ということらしいのですが、人が死ぬと、人間を構成する4つの要素(肉体、生命体、感受体、自我)のうち、肉体と生命体と呼ばれるものは、肉体の「死」と同時に死んでしまうけれど、他のものは残るのだそう。
特に、感受体(アストラル体)は、死後もしばらくは生きている。
これは欲望も司るものですので、「欲望」は、死後も残ると。
ところが、おいしい料理を食べたくても、それを味わう口も舌もない、美しい光景を見たくとも、それを見る目はない。
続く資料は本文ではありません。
(** * roam-yts: timestamps, the augmentation pass and the mutation watcher

    A shallow embedding of [src/index.ts] and the properties of its
    specification.

    Conventions of the embedding.
    - A JavaScript string is the list of its UTF-16 code units ([str]).
    - A JavaScript number is a double.  The doubles of integer value
      are modelled by [Z], and each operation rounds its exact result
      to the nearest double, as the code does: it is exact below 2^53
      and not beyond.  [None] in a numeric result stands for a value
      that the model does not follow (NaN, an infinity).
    - The address that the browser resolves a src attribute to, and the
      answers of the graph, are parameters.
    - The document is the forest of the child nodes of its root element;
      a node is addressed by its path of child indices. *)

From Stdlib Require Import String Ascii ZArith NArith Arith Bool Lia List.
Import ListNotations.


(* ================================================================== *)
(** ** Strings *)

Definition str := list N.

(** The code units of an ASCII literal. *)
Definition u (s : string) : str :=
  map N_of_ascii (list_ascii_of_string s).

Definition colon : N := 58.
Definition star : N := 42.
Definition zero_char : N := 48.
Definition minus_char : N := 45.

(** [\d] of a regular expression without the unicode flag: 0-9. *)
Definition is_digit (c : N) : bool := (48 <=? c)%N && (c <=? 57)%N.

(** [\s]: the WhiteSpace and LineTerminator code units of ECMAScript. *)
Definition is_space (c : N) : bool :=
  existsb (N.eqb c)
    [9; 10; 11; 12; 13; 32; 160; 5760; 8232; 8233; 8239; 8287; 12288; 65279]%N
  || ((8192 <=? c)%N && (c <=? 8202)%N).

Definition str_eqb (a b : str) : bool :=
  if list_eq_dec N.eq_dec a b then true else false.

(** [s.split(sep)] for a one-unit separator: never returns the empty array. *)
Fixpoint split (sep : N) (s : str) : list str :=
  match s with
  | [] => [[]]
  | c :: s' =>
      if N.eqb c sep then [] :: split sep s'
      else match split sep s' with
           | p :: ps => (c :: p) :: ps
           | [] => [[c]]
           end
  end.

(** [s.startsWith(t)] and [s.indexOf(t, from)]. *)
Fixpoint starts_with (t s : str) : bool :=
  match t, s with
  | [], _ => true
  | a :: t', b :: s' => N.eqb a b && starts_with t' s'
  | _ :: _, [] => false
  end.

Fixpoint index_from (t s : str) (pos : nat) : option nat :=
  if starts_with t s then Some pos
  else match s with
       | [] => None
       | _ :: s' => index_from t s' (S pos)
       end.

Definition indexOf (s t : str) (from : nat) : option nat :=
  if length s <? from then index_from t [] (length s)
  else index_from t (skipn from s) from.

Definition includes (s t : str) : bool :=
  match indexOf s t 0 with Some _ => true | None => false end.

(* ================================================================== *)
(** ** Numbers and their decimal form

    A number of the code is a double.  The model follows the doubles
    whose value is an integer: an integer [z] stands for the double of
    value [z], and a result [Some z] is the finite double of value [z].
    A result [None] is a value that the model does not follow: NaN, an
    infinity, or the number of a string that is not a run of digits;
    arithmetic on it gives [None].  The operations round as the doubles
    do: to the nearest double, a tie to the even significand. *)

Definition digit_value (c : N) : Z := Z.of_N c - 48.
Definition digit_char (d : Z) : N := Z.to_N (48 + d).

(** The value of a run of decimal digits. *)
Definition decimal (s : str) : Z :=
  fold_left (fun a c => 10 * a + digit_value c)%Z s 0%Z.

(** The integer nearest to [n / d], the even one when two are as near;
    [0 <= n] and [0 < d]. *)
Definition nearest (n d : Z) : Z :=
  let q := (n / d)%Z in
  let r := (n mod d)%Z in
  if (2 * r <? d)%Z then q
  else if (d <? 2 * r)%Z then (q + 1)%Z
  else if Z.even q then q else (q + 1)%Z.

(** The double nearest to the integer [n]: a significand of 53 bits,
    ties to the even significand.  The integers below 2^53 in absolute
    value are doubles. *)
Definition round53 (n : Z) : Z :=
  let a := Z.abs n in
  if (a <? 2 ^ 53)%Z then n
  else
    let e := (Z.log2 a - 52)%Z in
    (Z.sgn n * (nearest a (2 ^ e) * 2 ^ e))%Z.

(** The result of an operation whose exact value is the integer [n]:
    the nearest double, which is an infinity from 2^1024 on. *)
Definition double (n : Z) : option Z :=
  let r := round53 n in
  if (Z.abs r <? 2 ^ 1024)%Z then Some r else None.

(** The blanks that the conversion of a string to a number strips. *)
Fixpoint trimStart (s : str) : str :=
  match s with
  | c :: s' => if is_space c then trimStart s' else s
  | [] => []
  end.

Definition trim (s : str) : str := rev (trimStart (rev (trimStart s))).

(** [Number(s)]: the blanks at both ends are stripped; a run of digits
    (the empty run is 0) gives the double nearest to its value; any
    other string is not followed (the code has NaN for it, or the number
    of a literal with a sign, a fraction, an exponent or a radix). *)
Definition Number (s : str) : option Z :=
  let t := trim s in
  if forallb is_digit t then double (decimal t) else None.

Fixpoint digits_fuel (fuel : nat) (n : Z) : str :=
  match fuel with
  | O => []
  | S f =>
      if (n <? 10)%Z then [digit_char n]
      else digits_fuel f (n / 10)%Z ++ [digit_char (n mod 10)%Z]
  end.

(** The decimal digits of a number [n >= 0], most significant first. *)
Definition digits (n : Z) : str := digits_fuel (S (Z.to_nat (Z.log2 n))) n.

(** The shortest decimal form of a double [x >= 2^53]: the digits [s],
    as few as can be, and the power of ten [n] such that [s] times ten
    to the [n] less the number of digits of [s] is a number whose
    nearest double is [x]; of two such [s], the nearer.  [nd] is the
    number of digits of [x]. *)
Definition candidate (x nd k : Z) : option Z :=
  let p := (10 ^ (nd - k))%Z in
  let lo := (x / p)%Z in
  let hi := (lo + 1)%Z in
  let ok_lo := (round53 (lo * p) =? x)%Z in
  let ok_hi := (hi <? 10 ^ k)%Z && (round53 (hi * p) =? x)%Z in
  match ok_lo, ok_hi with
  | true, true =>
      let below := (x - lo * p)%Z in
      let above := (hi * p - x)%Z in
      if (below <? above)%Z then Some lo
      else if (above <? below)%Z then Some hi
      else if Z.even lo then Some lo else Some hi
  | true, false => Some lo
  | false, true => Some hi
  | false, false => None
  end.

Fixpoint shortest_from (fuel : nat) (x nd k : Z) : Z * Z :=
  match fuel with
  | O => (x, nd)
  | S f =>
      match candidate x nd k with
      | Some s => (s, k)
      | None => shortest_from f x nd (k + 1)%Z
      end
  end.

(** The digits [s], their number [k] and the power [n]. *)
Definition shortest (x : Z) : Z * Z * Z :=
  let nd := Z.of_nat (length (digits x)) in
  if (round53 (10 ^ nd) =? x)%Z then (1, 1, nd + 1)%Z
  else let (s, k) := shortest_from 17 x nd 1 in (s, k, nd).

(** [String(num)] for a double of integer value: all its digits below
    2^53, where every integer is a double; from there on the digits of
    the shortest decimal form, followed by zeros below 10^21 and in
    exponent notation from 10^21 on. *)
Definition String_nonneg (num : Z) : str :=
  if (num <? 2 ^ 53)%Z then digits num
  else
    let '(s, k, n) := shortest num in
    if (n <=? 21)%Z then digits s ++ repeat zero_char (Z.to_nat (n - k))
    else
      match digits s with
      | d :: ds =>
          d :: (match ds with [] => [] | _ :: _ => 46%N :: ds end)
          ++ 101%N :: 43%N :: digits (n - 1)
      | [] => []
      end.

Definition String_ (num : Z) : str :=
  if (num <? 0)%Z then minus_char :: String_nonneg (- num)
  else String_nonneg num.

(** [s.padStart(2, "0")]. *)
Definition padStart2 (s : str) : str := repeat zero_char (2 - length s) ++ s.

(** [a * b] and [a + b]: the exact result, rounded to a double. *)
Definition nmul (a : option Z) (b : Z) : option Z :=
  match a with Some x => double (x * b) | None => None end.

Definition nadd (a b : option Z) : option Z :=
  match a, b with Some x, Some y => double (x + y) | _, _ => None end.

(** [parts[i]] in arithmetic position: a missing element is [undefined],
    which arithmetic turns into NaN. *)
Definition part (parts : list (option Z)) (i : nat) : option Z :=
  match nth_error parts i with Some v => v | None => None end.

(** [Math.floor(a / b)] for doubles of integer values [a] and [b],
    [0 < b]: the quotient is rounded to a double, a significand [m] of
    53 bits times a power [e] of two, and the double is floored. *)
Definition scaled (n b e : Z) : Z * Z :=
  if (0 <=? e)%Z then (n, b * 2 ^ e)%Z else (n * 2 ^ (- e), b)%Z.

Definition floor_quotient (a b : Z) : Z :=
  if (a =? 0)%Z then 0%Z
  else
    let n := Z.abs a in
    let e0 := (Z.log2 n - Z.log2 b - 53)%Z in
    let e :=
      if (fst (scaled n b e0) / snd (scaled n b e0) <? 2 ^ 53)%Z then e0
      else (e0 + 1)%Z in
    let m := (Z.sgn a * nearest (fst (scaled n b e)) (snd (scaled n b e)))%Z in
    if (0 <=? e)%Z then (m * 2 ^ e)%Z else (m / 2 ^ (- e))%Z.

(* ================================================================== *)
(** ** formatTimestamp and parseTimestamp *)

Definition pad (num : Z) : str := padStart2 (String_ num).

Definition formatTimestamp (ms : Z) : str :=
  let totalSeconds := floor_quotient ms 1000 in
  let hours := floor_quotient totalSeconds 3600 in
  let minutes := floor_quotient (Z.rem totalSeconds 3600) 60 in
  let seconds := Z.rem totalSeconds 60 in
  if (0 <? hours)%Z
  then pad hours ++ colon :: pad minutes ++ colon :: pad seconds
  else pad minutes ++ colon :: pad seconds.

Definition parseTimestamp (timestamp : str) : option Z :=
  let parts := map Number (split colon timestamp) in
  if Nat.eqb (length parts) 3
  then nadd (nadd (nmul (part parts 0) 3600) (nmul (part parts 1) 60))
            (part parts 2)
  else nadd (nmul (part parts 0) 60) (part parts 1).

(* ================================================================== *)
(** ** The timestamp grammar, as the specification words it *)

Definition all_digits (s : str) : Prop := Forall (fun c => is_digit c = true) s.

(** One or more digits. *)
Definition digits1 (s : str) : Prop := s <> [] /\ all_digits s.

(** Exactly two digits. *)
Definition digits2 (s : str) : Prop := length s = 2 /\ all_digits s.

(** [m+:ss] or [h+:m+:ss]. *)
Inductive grammar : str -> Prop :=
| grammar_ms m s :
    digits1 m -> digits2 s -> grammar (m ++ colon :: s)
| grammar_hms h m s :
    digits1 h -> digits1 m -> digits2 s ->
    grammar (h ++ colon :: m ++ colon :: s).

(* ================================================================== *)
(** ** Regular expressions: the fragment the timestamp patterns use

    A backtracking matcher in continuation-passing style, with the
    priorities of ECMAScript: greedy quantifiers try the longest
    repetition first, an optional group is tried before it is skipped. *)

Inductive cclass :=
| CDigit                (* \d *)
| CSpace                (* \s *)
| CChar (c : N).        (* a literal character *)

Definition in_class (k : cclass) (c : N) : bool :=
  match k with
  | CDigit => is_digit c
  | CSpace => is_space c
  | CChar d => N.eqb c d
  end.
音楽を聴きたくとも、聴く耳がない・・・ということで、「欲望を充たす器官がない状態」となっていて、死後、人々はこれで大変に苦しむのだそうです。
これが、いわゆる「地獄」というものとして語られているものと似たものだとしてもいいのかもしれないですが、シュタイナーによれば、
この欲界の苦しみは、その人の生きていた時の欲望の度合いに応じる
となっていて、また、その「滞在期間」についてもふれられていて、
人生の3分の1の長さ
だけ滞在するのだそうです。
たとえば、75歳で亡くなった人なら、25年間。
ヤシンタは 10歳で亡くなっていますので、3年ほどですね。
しかも、ヤシンタは、自分の課した禁欲的生活で、多分、物質的な欲望も、生への失着の欲望もあまりなかったと思いますので、少なくとも「生きていた時よりはずっと苦痛の少ない状態」で、3年と少しを欲界で過ごした後、つまり、1923年の夏頃には、その欲界を抜け出していたはずです。
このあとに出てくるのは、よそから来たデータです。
(** C10.  [enable_blinding(ctx)] reaches the library once, with the key's
    address and the caller's [ctx] as it was given.  Whether the call
    succeeds or throws, no control block is created, changed or destroyed
    and no deleter runs: the wrapper keeps no reference to [ctx] and frees
    nothing.  No object of the library is allocated or freed, and a
    [BN_CTX] that lived at any address before the call lives there after
    it. *)
Theorem enable_blinding_borrows_ctx (k : rsa_key.t) (ctx : Z) (w : world) :
  let w' := world_of (rsa_key.enable_blinding k ctx w) in
  w_trace w' = w_trace w ++ [Call_RSA_blinding_on (rsa_key.raw k) ctx] ∧
  w_blocks w' = w_blocks w ∧
  w_next w' = w_next w ∧
  w_deleted w' = w_deleted w ∧
  dom (w_live w') = dom (w_live w) ∧
  (w_live w !! ctx = Some ObjBN_CTX → w_live w' !! ctx = Some ObjBN_CTX).
Proof.
  unfold rsa_key.enable_blinding, bind, lift, openssl.RSA_blinding_on,
    rsa_key.raw.
  destruct (openssl.next_outcome _) as [[|c] w0] eqn:Eo;
    apply next_outcome_frame in Eo as (Hl & _ & Ht & Hb & Hn & Hd);
    simpl in *.
  - destruct (set_blinding_frame true (boost.get (rsa_key.m_rsa k)) w0)
      as (Sd & Sc & St & Sb & Sn & Sdel).
    rewrite St, Sb, Sn, Sdel, Sd, Ht, Hb, Hn, Hd, Hl.
    repeat split; try done.
    intros Hc. apply Sc. by rewrite Hl.
  - rewrite Ht, Hb, Hn, Hd, Hl. repeat split; done.
Qed.

(** ** Views *)

Lemma subject_spec c w :
  certificate.subject c w
  = let p := match w_live w !! certificate.raw c with
             | Some (ObjX509 s _) => s
             | _ => NULL
             end in
    let w1 := log_call (Call_X509_get_subject_name (certificate.raw c)) w in
    if decide (p = NULL)
    then Throw (cryptographic_exception (w_errq w)) (unwound p null_deleter w1)
    else Ok (name.Build (SharedPtr p (w_next w))) (made p null_deleter w1).
Proof.
  unfold certificate.subject, name.ctor_shared.
  unfold bind at 1. unfold lift, openssl.X509_get_subject_name.
  exact (wrap_temporary name.Build _ null_deleter
           (log_call (Call_X509_get_subject_name (certificate.raw c)) w)).
Qed.

Lemma issuer_spec c w :
  certificate.issuer c w
  = let p := match w_live w !! certificate.raw c with
             | Some (ObjX509 _ i) => i
             | _ => NULL
             end in
    let w1 := log_call (Call_X509_get_issuer_name (certificate.raw c)) w in
    if decide (p = NULL)
    then Throw (cryptographic_exception (w_errq w)) (unwound p null_deleter w1)
    else Ok (name.Build (SharedPtr p (w_next w))) (made p null_deleter w1).
Proof.
  unfold certificate.issuer, name.ctor_shared.
  unfold bind at 1. unfold lift, openssl.X509_get_issuer_name.
  exact (wrap_temporary name.Build _ null_deleter
           (log_call (Call_X509_get_issuer_name (certificate.raw c)) w)).
Qed.

(** C9.  For every certificate [c]: when [c.subject()] has returned a view,
    the next call [c.subject()] returns a view too, on the same name
    address; likewise for [c.issuer()]. *)
Theorem successive_views_share_address (c : certificate.t) (w : world) :
  (∀ n1 w1, certificate.subject c w = Ok n1 w1 →
            ∃ n2 w2, certificate.subject c w1 = Ok n2 w2 ∧
                     name.raw n2 = name.raw n1) ∧
  (∀ n1 w1, certificate.issuer c w = Ok n1 w1 →
            ∃ n2 w2, certificate.issuer c w1 = Ok n2 w2 ∧
                     name.raw n2 = name.raw n1).
Proof.
  split; intros n1 w1.
  - rewrite subject_spec. simpl. case_decide as Hp; [done|].
    intros [= <- <-]. rewrite subject_spec. simpl.
    rewrite decide_False by done. eauto.
  - rewrite issuer_spec. simpl. case_decide as Hp; [done|].
    intros [= <- <-]. rewrite issuer_spec. simpl.
    rewrite decide_False by done. eauto.
Qed.

(** ** Lifetimes: copies and destructions *)

Lemma release_effect s w :
  w_next (boost.release s w) = w_next w ∧
  match w_blocks w !! sp_pn s with
  | Some (SpBlock p d (S (S n))) =>
      w_blocks (boost.release s w)
        = <[sp_pn s := SpBlock p d (S n)]> (w_blocks w) ∧
      w_deleted (boost.release s w) = w_deleted w ∧
      w_live (boost.release s w) = w_live w ∧
      w_trace (boost.release s w) = w_trace w
  | Some (SpBlock p d _) =>
      w_blocks (boost.release s w) = delete (sp_pn s) (w_blocks w) ∧
      w_deleted (boost.release s w) = w_deleted w ++ [DelEvent (sp_pn s) d p] ∧
      (d = null_deleter →
       w_live (boost.release s w) = w_live w ∧
       w_trace (boost.release s w) = w_trace w)
  | None => boost.release s w = w
  end.
Proof.
  unfold boost.release.
  destruct (w_blocks w !! sp_pn s) as [[p d [|[|n]]]|]; try done.
  - set (w0 := log_deleted _ _).
    destruct (run_deleter_frame d p w0) as (_ & _ & Hb & Hn & Hd).
    simpl. rewrite Hb, Hn, Hd. split; [done|]. split; [done|].
    split; [done|]. by intros ->.
  - set (w0 := log_deleted _ _).
    destruct (run_deleter_frame d p w0) as (_ & _ & Hb & Hn & Hd).
    simpl. rewrite Hb, Hn, Hd. split; [done|]. split; [done|].
    split; [done|]. by intros ->.
Qed.








(** ** The invariant of the control blocks *)

Lemma world_ok_init script : world_ok (init_world script).
Proof.
  split.
  - intros b blk. simpl. by rewrite lookup_empty.
  - intros e. simpl. by rewrite elem_of_nil.
Qed.

Lemma world_ok_frame w w1 :
  w_blocks w1 = w_blocks w → w_next w1 = w_next w →
  w_deleted w1 = w_deleted w → world_ok w → world_ok w1.
Proof. unfold world_ok. intros -> -> ->. done. Qed.

Lemma world_ok_made p d w : world_ok w → world_ok (made p d w).
Proof.
  intros [Hb Hd]. split; simpl.
  - intros b blk. rewrite lookup_insert. case_decide as E.
    + intros [= <-]. simpl. lia.
    + intros Hl. destruct (Hb _ _ Hl). lia.
  - intros e He. specialize (Hd _ He). lia.
Qed.

Lemma world_ok_copy s w : world_ok w → world_ok (world_of (boost.copy s w)).
Proof.
  intros [Hb Hd]. split; simpl; [|done].
  intros b blk. destruct (decide (sp_pn s = b)) as [<-|Hne].
  - rewrite lookup_alter_eq.
    destruct (w_blocks w !! sp_pn s) as [blk0|] eqn:El; simpl; [|done].
    intros [= <-]. destruct (Hb _ _ El). simpl. lia.
  - rewrite lookup_alter_ne by done. apply Hb.
Qed.

Lemma world_ok_release s w : world_ok w → world_ok (boost.release s w).
Proof.
  intros [Hb Hd].
  pose proof (release_effect s w) as [Hn Hr].
  destruct (w_blocks w !! sp_pn s) as [[p d u]|] eqn:El;
    [|by rewrite Hr].
  destruct (Hb _ _ El) as [Hlt _].
  assert (∀ m, (∀ b blk, m !! b = Some blk →
                         w_blocks w !! b = Some blk ∨
                         (b = sp_pn s ∧ (0 < blk_use blk)%nat)) →
               w_blocks (boost.release s w) = m →
               (w_deleted (boost.release s w) = w_deleted w ∨
                w_deleted (boost.release s w)
                = w_deleted w ++ [DelEvent (sp_pn s) d p]) →
               world_ok (boost.release s w)) as Hgen.
  { intros m Hm Hbm Hdm. split.
    - intros b blk. rewrite Hbm, Hn. intros Hl.
      destruct (Hm _ _ Hl) as [Ho|[-> Hu]]; [by apply Hb|done].
    - intros e. rewrite Hn. destruct Hdm as [->| ->]; [apply Hd|].
      rewrite elem_of_app, list_elem_of_singleton.
      intros [He| ->]; [by apply Hd|done]. }
  destruct u as [|[|n]].
  - destruct Hr as (Hr1 & Hr2 & _). eapply Hgen; [|exact Hr1|by right].
    intros b blk. rewrite lookup_delete. case_decide; [done|by left].
  - destruct Hr as (Hr1 & Hr2 & _). eapply Hgen; [|exact Hr1|by right].
    intros b blk. rewrite lookup_delete. case_decide; [done|by left].
  - destruct Hr as (Hr1 & Hr2 & _). eapply Hgen; [|exact Hr1|by left].
    intros b blk. rewrite lookup_insert. case_decide as E; [|by left].
    intros [= <-]. right. simpl. split; [done|lia].
Qed.

Lemma world_ok_run_ops ops :
  ∀ w w', world_ok w → run_ops ops w = Some w' → world_ok w'.
Proof.
  induction ops as [|o ops IH]; intros w w' Hok; cbn [run_ops].
  - by intros [= <-].
  - destruct (step_op o w) as [w1|] eqn:Hs; [|done].
    apply IH. unfold step_op in Hs.
    destruct (w_blocks w !! sp_pn (op_target o)); [|done].
    injection Hs as <-.
    destruct o; [by apply world_ok_copy|by apply world_ok_release].
Qed.


(** ** What the constructions leave behind *)

(** The fallible entry points that allocate touch neither the control
    blocks nor the log of deleter invocations. *)
Ltac allocating_call_frame spec :=
  destruct (openssl.next_outcome _) as [[|c] w0] eqn:Eo;
  apply next_outcome_frame in Eo as (_ & _ & _ & Hb & Hn & Hd);
  simpl in *; intros Hr;
  [ apply spec in Hr; destruct_and!; repeat split; congruence
  | injection Hr as <- <-; done ].

Lemma RSA_new_frame w p w1 :
  openssl.RSA_new w = (p, w1) →
  w_blocks w1 = w_blocks w ∧ w_next w1 = w_next w ∧
  w_deleted w1 = w_deleted w.
Proof. unfold openssl.RSA_new. allocating_call_frame alloc_spec. Qed.

Lemma X509_new_frame w p w1 :
  openssl.X509_new w = (p, w1) →
  w_blocks w1 = w_blocks w ∧ w_next w1 = w_next w ∧
  w_deleted w1 = w_deleted w.
Proof. unfold openssl.X509_new. allocating_call_frame alloc_X509_spec. Qed.

Lemma PEM_read_frame f source dest callback callback_arg w p w1 :
  openssl.PEM_read f source dest callback callback_arg w = (p, w1) →
  w_blocks w1 = w_blocks w ∧ w_next w1 = w_next w ∧
  w_deleted w1 = w_deleted w.
Proof. unfold openssl.PEM_read. allocating_call_frame alloc_X509_spec. Qed.

(** A construction that returns leaves exactly one new control block: it
    is numbered [w_next] of the world before, holds the returned address
    with the deleter of the class and one reference, and no deleter ran. *)
Lemma constructed_spec w0 h d w :
  constructed w0 h d w →
  ∃ w1, w = made (sp_px h) d w1 ∧ h = SharedPtr (sp_px h) (w_next w0) ∧
        sp_px h ≠ NULL ∧
        w_blocks w1 = w_blocks w0 ∧ w_next w1 = w_next w0 ∧
        w_deleted w1 = w_deleted w0.
Proof.
  destruct 1 as [k w Hc|c w Hc|x509 c w Hc|trusted src cb arg c w Hc].
  - unfold rsa_key.ctor, bind, lift, boost.make in Hc.
    destruct (openssl.RSA_new w0) as [p w1] eqn:En.
    fold (made p RSA_free w1) in Hc. rewrite throw_error_if_not_make in Hc.
    case_decide; [done|]. injection Hc as <- <-.
    apply RSA_new_frame in En as (Hb & Hn & Hd).
    exists w1. simpl. rewrite Hn. done.
  - unfold certificate.ctor, bind, lift, boost.make in Hc.
    destruct (openssl.X509_new w0) as [p w1] eqn:En.
    fold (made p X509_free w1) in Hc. rewrite throw_error_if_not_make in Hc.
    case_decide; [done|]. injection Hc as <- <-.
    apply X509_new_frame in En as (Hb & Hn & Hd).
    exists w1. simpl. rewrite Hn. done.
  - rewrite ctor_raw_spec in Hc.
    case_decide; [done|]. injection Hc as <- <-.
    exists w0. done.
  - rewrite load_certificate_load in Hc.
    destruct (openssl.PEM_read (decoder_of trusted src) (source_addr src)
                NULL cb arg w0) as [p w1] eqn:Hp.
    rewrite (load_spec _ _ _ _ _ _ _ Hp) in Hc.
    case_decide; [done|]. injection Hc as <- <-.
    apply PEM_read_frame in Hp as (Hb & Hn & Hd).
    exists w1. simpl. rewrite Hn. done.
Qed.

Lemma world_ok_constructed w0 h d w :
  world_ok w0 → constructed w0 h d w → world_ok w.
Proof.
  intros Hok Hc.
  destruct (constructed_spec _ _ _ _ Hc) as (w1 & -> & _ & _ & Hb & Hn & Hd).
  apply world_ok_made. by apply (world_ok_frame w0).
Qed.



(** Copies and destructions of a handle bound to the no-op deleter reach
    no library entry point and leave every object of the library alone. *)
Lemma run_ops_null_deleter b ops :
  ∀ w w',
    (∀ blk, w_blocks w !! b = Some blk → blk_del blk = null_deleter) →
    Forall (λ o, sp_pn (op_target o) = b) ops →
    run_ops ops w = Some w' →
    w_live w' = w_live w ∧ w_trace w' = w_trace w.
Proof.
  induction ops as [|o ops IH]; intros w w' Hnd Hall; cbn [run_ops].
  - by intros [= <-].
  - apply Forall_cons in Hall as [Ho Hall].
    unfold step_op. rewrite Ho.
    destruct (w_blocks w !! b) as [[p d u]|] eqn:El; [|done].
    pose proof (Hnd _ eq_refl) as Hd. simpl in Hd. subst d.
    intros Hr. apply IH in Hr; [|clear Hr|done].
    + destruct Hr as [-> ->]. destruct o as [s|s]; [done|].
      simpl in Ho. pose proof (release_effect s w) as [_ He].
      rewrite Ho, El in He.
      destruct u as [|[|n]]; [| |by destruct He as (_ & _ & -> & ->)];
        destruct He as (_ & _ & He); by destruct (He eq_refl) as [-> ->].
    + intros blk. destruct o as [s|s]; simpl in Ho.
      * simpl. rewrite Ho, lookup_alter_eq, El. by intros [= <-].
      * pose proof (release_effect s w) as [_ He]. rewrite Ho, El in He.
        destruct u as [|[|n]]; destruct He as (-> & _).
        -- by rewrite lookup_delete_eq.
        -- by rewrite lookup_delete_eq.
        -- rewrite lookup_insert_eq. by intros [= <-].
Qed.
ただし、次の世に生まれる、すなわち、シュタイナーの言う「再受肉」の時期はその時期というわけではないようです。
このあたりは、何だかいろいろ難しいのですが、「地球の状態は 2160年で大きく変化する」とのことで、その 2160年の中で「2回受肉をする」とのこと。
つまり、次に生まれかわるまで千年くらいかかるということのようです。
「苦痛の中で人間は完全に近づく」ということがあるのなら、ヤシンタは、相当、完全に近い人間として、次の世で、彼女は素晴らしい人生を過ごすことになると思います。
その時には歌と踊りを忘れないでほしいですが(ただし、シュタイナー説から見ると、ヤシンタは次は男性として生まれます)。
この欲界を通過した後に、いわゆる私たちが「天国」というような概念でとらえている場所に行くらしいのですが、面白いのは、シュタイナーは、
「天国」とは、「人間として誕生する瞬間」
だとしている点です。
つまり、来世に生まれた瞬間が天国に至った瞬間だと。
ただ、このシュタイナーの「誕生の瞬間」という言葉は、少し気になるところがあって、
「じゃあ、誕生しなかった子たちは?」
とも思ったのです。
・ファティマの聖母から知る「永遠の地獄」への序章(2) - 毎年5千万人の赤ちゃんが「生まれてこない」現代社会の中のロシア由来のカタストロフ
2015年03月16日
の後半に記した、「毎年、世界で 5000万人ほどの赤ちゃんが生まれてくることができない」というのが現代の社会でもあるのですが、この子たちは? とかは思います。
それでも、シュタイナーのこの輪廻転生のメカニズムを信じるならば、たとえば、生まれてすぐに亡くなってしまった赤ちゃんたちは、「(欲望がないから)苦痛もなく」、「時間的にあっという間に」この欲界という地獄を抜けられるのだろうということは、何となく救いを感じました。
生前のヤシンタの苦悩を思い、落ち込んでいたりした私でしたが、まあ、そう落ち込むことでもないのかなと思えただけでも、今回はシュタイナーに感謝しておきたいと思います。そして、もちろん、ヤシンタにも。